NME features a characteristic skin eruption of red patches with irregular borders, intact and ruptured vesicles, and crust formation.[1] It commonly affects the limbs and skin surrounding the lips, although less commonly the abdomen, perineum, thighs, buttocks, and groin may be affected.[1] Frequently these areas may be left dry or fissured as a result.[1] All stages of lesion development may be observed synchronously.[2] The initial eruption may be exacerbated by pressure or trauma to the affected areas.[1]

Associated conditions

William Becker first described an association between NME and glucagonoma in 1942[2][3] and since then, NME has been described in as many as 70% of persons with a glucagonoma.[4] NME is considered part of the glucagonoma syndrome,[5] which is associated with hyperglucagonemia, diabetes mellitus, and hypoaminoacidemia.[2] When NME is identified in the absence of a glucagonoma, it may be considered "pseudoglucagonoma syndrome".[6] Less common than NME with glucagonoma, pseudoglucagonoma syndrome may occur in a number of systemic disorders:[7]

Cause

The cause of NME is unknown, although various mechanisms have been suggested.
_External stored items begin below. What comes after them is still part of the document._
(* ===== verification/Dealer.v ===== *)
(** * Sockets that are a fair queue, a load balancer, or one pipe

    [dealer_t] (src/dealer.cpp), [push_t] (src/push.cpp), [pull_t]
    (src/pull.cpp) and [pair_t] (src/pair.cpp): thin layers over [fq_t], [lb_t]
    or a single [pipe_t], behind the interfaces of [PipeIface].  The lemmas say
    what the load balancer leaves alone; they serve the request socket. *)

From S2P Require Import Prelude Msg Array PipeIface SubMsg Recv Fq Lb.
Import Array SubMsg Recv.

Module Dealer.

Definition ZMQ_PROBE_ROUTER := 51.

(** The data members. *)
Record dealer := Dealer { fq : Fq.fq; lb : Lb.lb; probe_router : bool }.

Definition dealer_new : dealer := Dealer Fq.fq_new Lb.lb_new false.

Definition empty_msg : part := Part [] 0 None.

(** The result of [sendpipe], of the two failures -1 and -2 (a message given
    up), both with EAGAIN. *)
Definition rc_of (r : Lb.send_rc) : rc :=
  match r with Lb.Sent => RcOk | Lb.Again | Lb.Dropped => RcErr EAGAIN end.

Section dealer.
Context {W : Type} `{!InPipes part W} `{!OutPipes part W} `{!TermPipes W}.
(** [pipe_t::set_nodelay] *)
Context (set_nodelay : Z → W → W).

Definition xattach_pipe (pipe : Z) (d : dealer) (w : W) : option (dealer * W) :=
  let w := if probe_router d then out_flush pipe (out_write pipe empty_msg w).2 else w in
  f ← Fq.attach pipe (fq d);
  l ← Lb.attach pipe (lb d);
  Some (Dealer f l (probe_router d), w).

Definition xsetsockopt (option_ : Z) (optval : list Z) (d : dealer) : rc * dealer :=
  if (option_ =? ZMQ_PROBE_ROUTER) && (length optval =? 4)%nat && (0 <=? int_value optval)
  then (RcOk, Dealer (fq d) (lb d) (negb (int_value optval =? 0)))
  else (RcErr EINVAL, d).

(** The pipe is [None] when nothing was written to one. *)
Definition sendpipe (msg : part) (d : dealer) (w : W) : option (Lb.send_rc * option Z * dealer * W) :=
  '(r, pipe, l, w) ← Lb.sendpipe is_more msg (lb d) w;
  Some (r, pipe, Dealer (fq d) l (probe_router d), w).

Definition recvpipe (d : dealer) (w : W) : option (option (part * Z) * dealer * W) :=
  '(r, f, w) ← Fq.recvpipe is_more (fq d) w;
  Some (r, Dealer f (lb d) (probe_router d), w).

Definition xsend (msg : part) (d : dealer) (w : W) : option (Lb.send_rc * dealer * W) :=
  '(r, _, d, w) ← sendpipe msg d w; Some (r, d, w).

Definition xrecv (d : dealer) (w : W) : option (option part * dealer * W) :=
  '(r, d, w) ← recvpipe d w; Some (option_map fst r, d, w).

Definition xhas_in (d : dealer) (w : W) : option (bool * dealer * W) :=
  '(b, f, w) ← Fq.has_in (fq d) w; Some (b, Dealer f (lb d) (probe_router d), w).

Definition xhas_out (d : dealer) (w : W) : option (bool * dealer * W) :=
  '(b, l, w) ← Lb.has_out (lb d) w; Some (b, Dealer (fq d) l (probe_router d), w).

Definition xread_activated (pipe : Z) (d : dealer) : option dealer :=
  f ← Fq.activated pipe (fq d); Some (Dealer f (lb d) (probe_router d)).

Definition xwrite_activated (pipe : Z) (d : dealer) : option dealer :=
  l ← Lb.activated pipe (lb d); Some (Dealer (fq d) l (probe_router d)).

Definition xpipe_terminated (pipe : Z) (d : dealer) : option dealer :=
  f ← Fq.pipe_terminated pipe (fq d);
  l ← Lb.pipe_terminated pipe (lb d);
  Some (Dealer f l (probe_router d)).

(** ** PUSH *)

Definition push_xattach_pipe (pipe : Z) (l : Lb.lb) (w : W) : option (Lb.lb * W) :=
  let w := set_nodelay pipe w in
  l ← Lb.attach pipe l; Some (l, w).
Definition push_xwrite_activated (pipe : Z) (l : Lb.lb) : option Lb.lb := Lb.activated pipe l.
Definition push_xpipe_terminated (pipe : Z) (l : Lb.lb) : option Lb.lb := Lb.pipe_terminated pipe l.
Definition push_xsend (msg : part) (l : Lb.lb) (w : W) : option (Lb.send_rc * Lb.lb * W) :=
  '(r, _, l, w) ← Lb.sendpipe is_more msg l w; Some (r, l, w).
Definition push_xhas_out (l : Lb.lb) (w : W) : option (bool * Lb.lb * W) := Lb.has_out l w.

(** ** PULL *)

Definition pull_xattach_pipe (pipe : Z) (f : Fq.fq) : option Fq.fq := Fq.attach pipe f.
Definition pull_xread_activated (pipe : Z) (f : Fq.fq) : option Fq.fq := Fq.activated pipe f.
Definition pull_xpipe_terminated (pipe : Z) (f : Fq.fq) : option Fq.fq := Fq.pipe_terminated pipe f.
Definition pull_xrecv (f : Fq.fq) (w : W) : option (option part * Fq.fq * W) :=
  '(r, f, w) ← Fq.recvpipe is_more f w; Some (option_map fst r, f, w).
Definition pull_xhas_in (f : Fq.fq) (w : W) : option (bool * Fq.fq * W) := Fq.has_in f w.

(** ** PAIR *)

Record pair := Pair { pipe : option Z; last_in : option Z }.
Definition pair_new : pair := Pair None None.

Definition pair_xattach_pipe (p : Z) (x : pair) (w : W) : pair * W :=
  match pipe x with None => (Pair (Some p) (last_in x), w) | Some _ => (x, pipe_terminate p false w) end.

Definition pair_xpipe_terminated (p : Z) (x : pair) : pair :=
  if bool_decide (pipe x = Some p)
  then Pair None (if bool_decide (last_in x = pipe x) then None else last_in x) else x.

Definition pair_xsend (msg : part) (x : pair) (w : W) : rc * W :=
  match pipe x with
  | None => (RcErr EAGAIN, w)
  | Some p =>
      let '(ok, w) := out_write p msg w in
      if negb ok then (RcErr EAGAIN, w)
      else (RcOk, if negb (is_more msg) then out_flush p w else w)
  end.

Definition pair_xrecv (x : pair) (w : W) : option part * pair * W :=
  match pipe x with
  | None => (None, x, w)
  | Some p =>
      let '(r, w) := in_read p w in
      match r with None => (None, x, w) | Some m => (Some m, Pair (pipe x) (pipe x), w) end
  end.

Definition pair_xhas_in (x : pair) (w : W) : bool * W :=
  match pipe x with None => (false, w) | Some p => in_check_read p w end.

Definition pair_xhas_out (x : pair) (w : W) : bool * W :=
  match pipe x with None => (false, w) | Some p => out_check_write p w end.
End dealer.

(** * What the load balancer leaves alone *)

Section frame.
Context {W : Type} `{!InPipes part W} `{!OutPipes part W} `{!InPipesLaws part W} `{!OutPipesLaws part W is_more}.
Context `{!DuplexPipes part W is_more}.

Lemma send_loop_content m n : ∀ l w r l' w', Lb.send_loop is_more n m l w = Some (r, l', w') → ∀ q, content w' q = content w q.
Proof.
  induction n as [|n IH]; intros l w r l' w' Hs q; [done|]. rewrite Lb.send_loop_S in Hs.
  case_decide; [by simplify_eq|]. destruct (at_ _ _) as [p|]; [|done]. cbn [mbind option_bind] in Hs.
  pose proof (out_write_content p m w q) as Hw. destruct (out_write p m w) as [[] w1]; cbn [snd] in Hw; [by simplify_eq|].
  destruct (Lb.more l); [simplify_eq; by rewrite out_rollback_content|].
  destruct (if decide _ then _ else _) as [[ps cur]|]; [|done]. cbn [mbind option_bind] in Hs. rewrite <- Hw. by eapply IH.
Qed.

(** [more] and [dropping] after a loop. *)
Lemma send_loop_flags m n : ∀ l w r l' w', Lb.send_loop is_more n m l w = Some (r, l', w') →
  match r with
  | None => Lb.more l' = Lb.more l ∧ Lb.dropping l' = Lb.dropping l
  | Some r => r = Lb.Dropped ∧ Lb.more l = true
  end.
Proof.
  induction n as [|n IH]; intros l w r l' w' Hs; [done|]. rewrite Lb.send_loop_S in Hs.
  case_decide; [by simplify_eq|]. destruct (at_ _ _) as [p|]; [|done]. cbn [mbind option_bind] in Hs.
  destruct (out_write p m w) as [[] w1]; [by simplify_eq|]. destruct (Lb.more l) eqn:Hm; [by simplify_eq|].
  destruct (if decide _ then _ else _) as [[ps cur]|]; [|done]. cbn [mbind option_bind] in Hs.
  apply IH in Hs. exact Hs.
Qed.

(** What [sendpipe] does to the two flags; nothing to what can be read. *)
Lemma sendpipe_frame m l w r d l' w' : Lb.sendpipe is_more m l w = Some (r, d, l', w') →
  (∀ q, content w' q = content w q) ∧
  match r with
  | Lb.Sent => Lb.more l' = is_more m ∧ (is_more m = false ∨ Lb.dropping l = false → Lb.dropping l' = false) ∧
               (∀ p, d = Some p → is_more m = true → items (Lb.pipes l') !! Lb.current l' = Some p)
  | Lb.Again => Lb.more l' = Lb.more l ∧ Lb.dropping l' = Lb.dropping l
  | Lb.Dropped => Lb.more l = true
  end.
Proof.
  unfold Lb.sendpipe. destruct (Lb.dropping l) eqn:Hd; intros Hs.
  { simplify_eq. cbn. split; [done|]. split_and!; [done| |done]. by intros [?|?]. }
  destruct (Lb.send_loop is_more _ m l w) as [[[r1 l1] w1]|] eqn:Hl; [|done]. cbn [mbind option_bind] in Hs.
  pose proof (send_loop_content _ _ _ _ _ _ _ Hl) as Hc. pose proof (send_loop_flags _ _ _ _ _ _ _ Hl) as Hf.
  destruct r1 as [r1|]; [destruct Hf as [-> Hm]; by simplify_eq|]. destruct Hf as [Hm Hdr].
  case_decide; [simplify_eq; split; [done|]; split; congruence|].
  destruct (at_ _ _) as [p|] eqn:Hp; [|done]. cbn [mbind option_bind] in Hs.
  destruct (is_more m) eqn:Hmm; simplify_eq; cbn.
  - split; [done|]. split_and!; [done|congruence|]. intros p0 [= <-] _. exact Hp.
  - split; [intros q; by rewrite out_flush_content|]. split_and!; [done|congruence|done].
Qed.

(** In the middle of a message, the current pipe takes the part. *)
Lemma sendpipe_middle m l w p : (Lb.current l < Lb.active l)%nat → Lb.dropping l = false →
  items (Lb.pipes l) !! Lb.current l = Some p → (out_write p m w).1 = true →
  ∃ l' w', Lb.sendpipe is_more m l w = Some (Lb.Sent, Some p, l', w').
Proof.
  intros Hc Hd Hp Hw. unfold Lb.sendpipe. rewrite Hd, Lb.send_loop_S, decide_False by lia.
  assert (Hat : at_ (Lb.pipes l) (Lb.current l) = Some p) by done.
  rewrite Hat. cbn [mbind option_bind]. destruct (out_write p m w) as [ok w1]. cbn [fst] in Hw. subst ok.
  cbn [mbind option_bind]. rewrite decide_False by lia. rewrite Hat. cbn [mbind option_bind].
  destruct (is_more m); by do 2 eexists.
Qed.

Lemma has_out_content l w r l' w' : Lb.has_out l w = Some (r, l', w') → ∀ q, content w' q = content w q.
Proof.
  unfold Lb.has_out. destruct (Lb.more l); [by intros; simplify_eq|]. generalize (S (Lb.active l)) as n. intros n. revert l w.
  induction n as [|n IH]; intros l w Hs q; [done|]. cbn [Lb.has_out_loop] in Hs.
  case_decide; [by simplify_eq|]. destruct (at_ _ _) as [p|]; [|done]. cbn [mbind option_bind] in Hs.
  pose proof (out_check_write_content p w q) as Hw. destruct (out_check_write p w) as [[] w1]; cbn [snd] in Hw; [by simplify_eq|].
  destruct (swap _ _ _); [|done]. cbn [mbind option_bind] in Hs. rewrite <- Hw. by eapply IH.
Qed.

Lemma lb_inv_written l w w' g : Lb.inv is_more l w g → (∀ q, written w' q = written w q) → Lb.inv is_more l w' g.
Proof. intros [Hs Hw Hm Hi Hb Hh] He. split; try done. intros q Hq. rewrite He. auto. Qed.

(** A history without a pipe that is not attached. *)
Definition forget (p : Z) (h : list (list part * option Z)) : list (list part * option Z) :=
  map (λ e : list part * option Z, (e.1, if decide (e.2 = Some p) then None else e.2)) h.

Lemma delivered_forget p h q : Lb.delivered q (forget p h) = if decide (q = p) then [] else Lb.delivered q h.
Proof.
  induction h as [|[ms d] h IH]; cbn [forget map Lb.delivered fst snd]; [by case_decide|]. fold (forget p h). rewrite IH.
  repeat case_decide; simplify_eq; done.
Qed.

Lemma lb_inv_forget p l w g : Lb.inv is_more l w g → p ∉ items (Lb.pipes l) →
  Lb.inv is_more l w (Lb.Ghost (Lb.begun g) (forget p (Lb.history g))).
Proof.
  intros [Hs Hw Hm Hi Hb Hh] Hp. split; try done.
  - intros q Hq. cbn [Lb.history]. rewrite delivered_forget, decide_False by (by intros ->). rewrite Hw by done. done.
  - cbn [Lb.history]. unfold forget. apply Forall_map. eapply Forall_impl; [exact Hh|]. done.
Qed.

(** A whole message that is written to a pipe behind the balancer's back. *)
Lemma lb_inv_probe p m l w w' g : Lb.inv is_more l w g → is_more m = false → written w p = [] →
  written w' p = written w p ++ [m] → (∀ q, q ≠ p → written w' q = written w q) →
  ∃ g', Lb.inv is_more l w' g'.
Proof.
  intros [Hs Hw Hm Hi Hb Hh] Hmm He Hp Ho. exists (Lb.Ghost (Lb.begun g) (Lb.history g ++ [([m], Some p)])). split; try done.
  - intros q Hq. cbn [Lb.history]. rewrite Lb.lb_delivered_snoc.
    change (Lb.partly l (Lb.Ghost (Lb.begun g) _) q) with (Lb.partly l g q). specialize (Hw q Hq). destruct (decide (q = p)) as [->|Hne].
    + rewrite He in Hw. symmetry in Hw. apply app_eq_nil in Hw as [-> ->]. by rewrite decide_True, Hp, He.
    + rewrite decide_False by congruence. by rewrite app_nil_r, Ho.
  - cbn [Lb.history]. apply Forall_app_2; [done|]. constructor; [|constructor]. exists [], m. split_and!; [done|constructor|done].
Qed.

Lemma lb_attach_flags p l l' : Lb.attach p l = Some l' → Lb.more l' = Lb.more l ∧ Lb.dropping l' = Lb.dropping l.
Proof.
  unfold Lb.attach, Lb.activated. destruct (index _ _); [|done]. cbn [mbind option_bind].
  destruct (swap _ _ _); [|done]. cbn [mbind option_bind]. by intros [= <-].
Qed.

Lemma lb_activated_flags p l l' : Lb.activated p l = Some l' → Lb.more l' = Lb.more l ∧ Lb.dropping l' = Lb.dropping l.
Proof.
  unfold Lb.activated. destruct (index _ _); [|done]. cbn [mbind option_bind].
  destruct (swap _ _ _); [|done]. cbn [mbind option_bind]. by intros [= <-].
Qed.

(** A new pipe, to which one message may have been written. *)
Lemma lb_attach_fresh p m l w w' g : Lb.inv is_more l w g → p ∉ items (Lb.pipes l) → written w p = [] → is_more m = false →
  written w' p = [] ∨ written w' p = [m] → (∀ q, q ≠ p → written w' q = written w q) →
  ∃ l' g', Lb.attach p l = Some l' ∧ Lb.inv is_more l' w' g' ∧ (∀ q, q ∈ items (Lb.pipes l') ↔ q = p ∨ q ∈ items (Lb.pipes l)).
Proof.
  intros H Hp He Hm Hw Ho. pose proof (lb_inv_forget p l w g H Hp) as H1.
  destruct (Lb.lb_attach_inv is_more p l w _ H1 Hp He) as (l' & Heq & H2 & Hit).
  { cbn [Lb.history]. by rewrite delivered_forget, decide_True. }
  exists l'. destruct Hw as [Hw|Hw].
  - eexists. split_and!; [done| |done]. eapply lb_inv_written; [exact H2|]. intros q.
    destruct (decide (q = p)) as [->|Hq]; [congruence|by apply Ho].
  - destruct (lb_inv_probe p m l' w w' _ H2 Hm He) as [g' H3]; [by rewrite He, Hw|done|]. by exists g'.
Qed.

(** Terminating a pipe between messages. *)
Lemma lb_terminated_flags p l l' : Lb.pipe_terminated p l = Some l' → Lb.more l = false →
  Lb.more l' = false ∧ Lb.dropping l' = Lb.dropping l.
Proof.
  unfold Lb.pipe_terminated. intros Hs Hm. destruct (index p _) as [i|]; [|done]. cbn [mbind option_bind] in Hs.
  rewrite decide_False in Hs by (intros [_ ?]; congruence).
  destruct (if decide _ then _ else _) as [[[ps ac] cur]|]; [|done]. cbn [mbind option_bind] in Hs.
  destruct (erase p ps) as [ps'|]; [|done]. cbn [mbind option_bind] in Hs. by simplify_eq.
Qed.
End frame.

(** Terminating a pipe can corrupt a message that is exchanged with another
    one.  With the pipes 1, 2 and 3 attached, in the middle of a two-part message
    of pipe 3 the end of pipe 2 moves pipe 3 to index 1 and resets [_current] to
    0, since [_current] is compared with the new number of active pipes.  The
    fair queue then returns a message of pipe 1 as the second part, or, when
    pipe 1 has none, fails the assertion [!_more]; the load balancer writes the
    second part to pipe 1 and flushes it there as a message of its own. *)
Theorem terminated_mid_message :
  Fq.run_mid (λ p, if decide (p = 1) then [(10, false); (11, false)]
                   else if decide (p = 2) then [(20, false)] else [(30, true); (31, false)]) =
     Some ([((10, false), 1); ((20, false), 2); ((30, true), 3)], Some (Some ((11, false), 1))) ∧
  Fq.run_mid (λ p, if decide (p = 1) then [(10, false)]
                   else if decide (p = 2) then [(20, false)] else [(30, true); (31, false)]) =
     Some ([((10, false), 1); ((20, false), 2); ((30, true), 3)], None) ∧
  Lb.run_mid = Some ([(10, false); (31, false)], [(30, true)]).
Proof. split_and!; vm_compute; reflexivity. Qed.
End Dealer.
These include hyperglucagonemia, zinc deficiency, fatty acid deficiency, hypoaminoacidemia, and liver disease.[2]

Mechanism

The pathogenesis is also unknown.[citation needed]

Diagnosis

Histology

The histopathologic features of NME are nonspecific[8] and include:[9]

  • epidermal necrosis
  • subcorneal pustules
  • confluent parakeratosis, epidermal hyperplasia, and marked papillary dermal hyperplasia in a psoriasiform pattern
  • angioplasia of papillary dermis
  • suppurative folliculitis

The vacuolated, pale, swollen epidermal cells and necrosis of the superficial epidermis are most characteristic.[2] Immunofluorescence is usually negative.[2]

Management

Managing the original condition, glucagonoma, by octreotide or surgery. After resection, the rash typically resolves within days.[10]